A causa delle infezioni resistenti, ogni anno, nel nostro paese muoiono 10mila persone. Il numero delle vittime è pari a quelle di Hiv, tbc e influenza insieme

Ogni anno 33mila persone muoiono nell’Unione Europea per infezioni da batteri resistenti agli antibiotici.

Il Paese più colpito da questi superbatteri è proprio l’Italia, dove si verifica almeno un terzo dei decessi.

Ad affermarlo è uno studio del Centro Europeo per il Controllo delle Malattie (Ecdc) pubblicato sulla rivista Lancet Infectious Diseases.

La ricerca sottolinea come la cifra sia addirittura pari ai morti per Hiv, tubercolosi e influenza insieme.

Lo studio sulle infezioni resistenti è stato condotto sui dati del 2015 ottenuti dal network di sorveglianza dell’Ecdc per cinque infezioni resistenti.

Secondo questa ricerca, almeno nel 75% dei casi, le infezioni sono dovute a cure mediche, mentre il 39% delle infezioni è causato da batteri resistenti anche all’ultima generazione di farmaci.

Si tratte dei cosiddett carbapenemi, seguiti dalla colistina, un ‘antibiotico di vecchia generazione.

Secondo i dati raccolti, nel 2015 sono state censite quasi 679mila infezioni nell’Unione europea e nello Spazio economico europeo, di cui oltre 201mila nel nostro paese, che ha visto anche 10.762 morti.

A pagare il prezzo, altissimo, di queste infezioni resistenti sono i bambini sotto i 12 mesi e gli anziani.

In Italia sono ben 10.762 le morti per questa causa. Nella sola Grecia, ad esempio, sono molte meno: 1.626 su circa 18.500 casi.

Gli autori dello studio hanno affermato che “il carico stimato di infezioni da batteri resistenti agli antibiotici è sostanziale rispetto a quello di altre malattie infettive, e risulta sempre in aumento dal 2007”.
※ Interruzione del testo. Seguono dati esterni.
(** * bitblock-parser: a shallow embedding of the binary decoders

    The development follows the Python package [blockchain_parser]:
    [utils.py] (byte primitives), [index.py] (the index-db varint),
    [script.py], [address.py], [input.py], [output.py] and
    [transaction.py].

    Conventions.
    - [bytes] objects are lists of [Byte.byte]; Python integers are [Z]
      (they are unbounded in the source, so nothing wraps around).
    - A Python slice [data[a:b]] with non-negative bounds is [slice data a b];
      it clips at the end of the buffer exactly as Python does.
    - A function that may raise returns a [result]; the constructor of
      [exn] names the Python exception class. *)

From Stdlib Require Import ZArith List Bool Lia.
From Stdlib Require Import Strings.String Strings.Ascii Strings.Byte.
Import ListNotations.
Open Scope Z_scope.

(** ** Exceptions and the error monad *)

Inductive exn : Type :=
| ValueError (msg : string)
| StructError
| IndexError
| TypeError
| AttributeError.

Inductive result (A : Type) : Type :=
| Ok (a : A)
| Raise (e : exn).

Arguments Ok {A} a.
Arguments Raise {A} e.

Definition bind {A B : Type} (r : result A) (k : A -> result B) : result B :=
  match r with
  | Ok a => k a
  | Raise e => Raise e
  end.

Notation "x <- r ;; k" := (bind r (fun x => k))
  (at level 61, r at next level, right associativity).
Notation "' pat <- r ;; k" :=
  (bind r (fun x => match x with pat => k end))
  (at level 61, pat pattern, r at next level, right associativity).

(** ** Buffers *)

Definition bytes : Type := list byte.

Definition byte_val (b : byte) : Z := Z.of_N (Byte.to_N b).

Definition len {A : Type} (l : list A) : Z := Z.of_nat (List.length l).

(** [data[a:]] for [0 <= a]. *)
Definition drop {A : Type} (a : Z) (data : list A) : list A :=
  skipn (Z.to_nat a) data.

(** [data[:b]] for [0 <= b]. *)
Definition take {A : Type} (b : Z) (data : list A) : list A :=
  firstn (Z.to_nat b) data.

(** [data[a:b]] for [0 <= a] and [0 <= b]. *)
Definition slice {A : Type} (data : list A) (a b : Z) : list A :=
  take (b - a) (drop a data).

(** [data[-k:]] for [0 < k]: the last [k] items, or everything when the
    buffer is shorter. *)
Definition last_n {A : Type} (k : Z) (data : list A) : list A :=
  drop (Z.max 0 (len data - k)) data.

(** [data[i]] for [0 <= i]; out of range raises [IndexError]. *)
Definition index {A : Type} (data : list A) (i : Z) : result A :=
  if i <? 0 then Raise IndexError
  else match nth_error data (Z.to_nat i) with
       | Some x => Ok x
       | None => Raise IndexError
       end.

(** [data[-k]] for [0 < k]. *)
Definition index_back {A : Type} (data : list A) (k : Z) : result A :=
  index data (len data - k).

(** ** utils.py *)

(** Value of a little-endian byte string, as [struct.unpack] computes it
    for the unsigned formats. *)
Fixpoint le_value (data : bytes) : Z :=
  match data with
  | [] => 0
  | b :: rest => byte_val b + 256 * le_value rest
  end.
Definition is_open_write (e : event) : bool :=
  match e with
  | OpenWrite _ => true
  | _ => false
  end.

Definition is_connect (e : event) : bool :=
  match e with
  | Connect _ _ _ => true
  | _ => false
  end.

Definition is_prompt (e : event) : bool :=
  match e with
  | Prompt => true
  | _ => false
  end.

(** A value that the operations take for a store: an object, or [null]. *)
Definition is_store (v : pyval) : bool :=
  match v with
  | PNone | PDict _ => true
  | _ => false
  end.

(** The status, the file and the trace that a run ends with. *)
Definition status {A} (r : outcome A * State) : outcome A := fst r.
Definition file_after {A} (r : outcome A * State) : option file := fs (snd r).
Definition trace_of {A} (r : outcome A * State) : list event := trace (snd r).

(** A URL starts with the secure scheme, whatever the case of its letters. *)
Definition secure_scheme (u : string) : Prop :=
  exists p r, u = p +:+ r /\ lower p = "https://".

(** The user lets the certificate in: [-y] was given, or the answer at the
    prompt is y in either case. *)
Definition confirmed (env : Env) (args : Args) : Prop :=
  y args = true \/ exists answer, console env = Some answer /\ lower answer = "y".

(** The operating system lets the script read, write and chmod the file. *)
Definition io_ok (env : Env) : Prop :=
  open_read_ok env = true /\ open_write_ok env = true /\ chmod_ok env = true.

(** ** Sample runs *)

Definition sample_parts : ParseResult :=
  {| hostname := Some "a.example"; port := PortIs None |}.

(** A host that answers with [pem] (or not at all), a user who types
    [answer], and an operating system that refuses nothing. *)
Definition sample_env (pem answer : option string) : Env :=
  {| urlparse := fun _ => Some sample_parts;
     peer_certificate := fun _ _ => pem;
     console := answer;
     open_read_ok := true;
     open_write_ok := true;
     chmod_ok := true;
     create_mode := 438 |}.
Per combattere i super batteri e le infezioni resistenti occorre dunque una strategia condivisa dai paesi UE.

“Tuttavia – concludono gli esperti – il nostro studio ha dimostrato chela situazione varia notevolmente da un Paese all’altro, evidenziando così la necessità di strategie di prevenzione e controllo adeguate alle esigenze di ciascuno Stato”.